In former mill space throughout Fall River, artists are at work in their studios creating pieces in all media from paintings and prints, to furniture and metal sculptures. Aside from an occasional open studio, few in the community know of the caliber of artists making use of the city’s former mills, but now art enthusiasts can take a first-hand look at some of the pieces they’ve created at a new exhibit at the Narrows Center for the Arts.

Smokestack Studio opened last Saturday featuring the work of 12 acclaimed artists who work out of the cooperative studio located just up the road from the Narrows including the studio founders, Rosanne Somerson, Alphonse Mattia, Eck Follen and Charlie Swanson, all of whom are nationally known in the studio furniture movement that started in the 1970s.

Somerson, president of RISD, is showing a hand-turned wooden vase for this exhibit.
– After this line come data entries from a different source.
Lemma input_sigop_cost_ok {E} flags c x p : flags_ok flags -> witness_small (witness x) ->
  len (script_sig x) <= 1000000 -> 0 <= c < 2 ^ 62 ->
  exists c', input_sigop_cost (E:=E) flags c (x, p) = Ok c' /\ c <= c' <= c + 200000000.
Proof.
  intros Hf Hw Hs Hc. unfold input_sigop_cost, WITNESS_SCALE_FACTOR. cbv zeta.
  destruct (witness_sigop_count_ok (E:=E) (script_sig x) (script_pubkey p) (witness x) flags Hf Hs Hw) as (k & -> & Hk).
  destruct (ScriptFlags.contains flags ScriptFlags.P2SH).
  - destruct (p2sh_sigop_count_ok (E:=E) (script_pubkey p) (script_sig x) Hs) as (n & -> & Hn). run.
    do 3 (rewrite u64_ok by (unfold u64_max; lia); run). eexists. split; [done|lia].
  - run. rewrite u64_ok by (unfold u64_max; lia). eexists. split; [done|lia].
Qed.

Lemma input_sigop_costs_ok {E} flags inputs ps c : flags_ok flags -> length ps = length inputs ->
  Forall (fun i => witness_small (witness i) /\ len (script_sig i) <= 1000000) inputs ->
  0 <= c -> c + 200000000 * len inputs < 2 ^ 62 ->
  exists cost, foldM (input_sigop_cost (E:=E) flags) c (zip inputs ps) = Ok cost /\
    c <= cost <= c + 200000000 * len inputs.
Proof.
  intros Hf. revert ps c. induction inputs as [|x inputs IH]; intros [|p ps] c Hlen Hw Hc Hbig; try discriminate Hlen.
  - exists c. split; [done|]. change (len []) with 0. lia.
  - cbn [zip zip_with foldM]. rewrite len_cons in *. pose proof (len_nonneg inputs).
    apply Forall_cons in Hw as [[Hx Hsx] Hw].
    destruct (input_sigop_cost_ok (E:=E) flags c x p Hf Hx Hsx) as (c1 & -> & Hc1); [lia|]. run.
    destruct (IH ps c1) as (cost & -> & Hcost); [by injection Hlen|done|lia|lia|].
    exists cost. split; [done|lia].
Qed.

Lemma script_sigs_small inputs : foldr (fun i n => len (script_sig i) + n) 0 inputs <= 1000000 ->
  Forall (fun i => len (script_sig i) <= 1000000) inputs.
Proof.
  induction inputs as [|x l IH]; [constructor|]. cbn. intros Hle.
  pose proof (sum_len_nonneg script_sig l). pose proof (len_nonneg (script_sig x)).
  constructor; [lia|apply IH; lia].
Qed.

(** The cost of a transaction is computed without a panic, and is at least its legacy part. *)
Lemma sigop_cost_ok {E} tx prevouts flags : 0 <= base_size tx <= 1000000 -> flags_ok flags ->
  Forall (fun i => witness_small (witness i)) (tx_input tx) -> len (tx_input tx) < 2 ^ 30 ->
  (if is_coinbase tx then prevouts = [] else len prevouts = len (tx_input tx)) ->
  exists n cost, legacy_sigop_count (E:=E) tx = Ok n /\
    sigop_cost (E:=E) tx prevouts flags = Ok cost /\
    4 * n <= cost <= 4 * n + 200000000 * len (tx_input tx).
Proof.
  intros Hb Hf Hw Hl Hp. destruct (legacy_sigop_count_ok (E:=E) tx Hb) as (n & Hn & Hr). exists n.
  unfold sigop_cost. rewrite Hn. run. unfold WITNESS_SCALE_FACTOR. rewrite u64_ok by (unfold u64_max; lia). run.
  pose proof (len_nonneg (tx_input tx)).
  destruct (is_coinbase tx); [subst prevouts; eexists; split; [done|]; split; [done|lia]|].
  rewrite (proj2 (Z.eqb_eq _ _)) by done. run.
  pose proof (base_size_scripts tx) as Hs. unfold script_bytes in Hs.
  pose proof (sum_len_nonneg script_pubkey (tx_output tx)).
  assert (Hsig := script_sigs_small (tx_input tx) ltac:(lia)).
  destruct (input_sigop_costs_ok (E:=E) flags (tx_input tx) prevouts (n * 4)) as (cost & Hcost & Hle);
    [done|unfold len in Hp; lia|by apply Forall_and|lia|lia|].
  exists cost. split; [done|]. split; [exact Hcost|lia].
Qed.
End sigops.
Alphonse Mattia’s piece, complete with a giant pencil and pencil sharpener, is whimsical, but with regard for craftsmanship, said Nora Rabin, one the artists featured in the exhibit.

The exhibit includes a series of encaustic paintings from Follen, Swanson’s bow-shaped metal piece with thin sheets of laminated masonite and Isabel Mattia’s six voluminous steel forms.

“A lot of the people in the show are related to the Furniture Design department at RISD,” said Rabins, adding the furniture making machinery at the studio also links the artists, though many of them work in a variety of media.

A three-dimensional design teacher at RISD, Rabin’s work for this show includes three metal pieces and a portion of a wood and string installation she created for a walking path at the Haystack School of Craft.

The pieces in this show run the gamut from utilitarian furniture, to a soft fabric sculpture by Sira Udomritthiruj and Carrie Hyde’s series of necklaces with hand-carved wooden pieces.

The other artists featured in the Smokestack Studio exhibit are Brad Herzlich, Gail Fredell, Nick Ventola and Tyler Inman. An artist’s reception is scheduled for Saturday, Oct. 17, at noon. For more information, visit www.narrowscenter.org.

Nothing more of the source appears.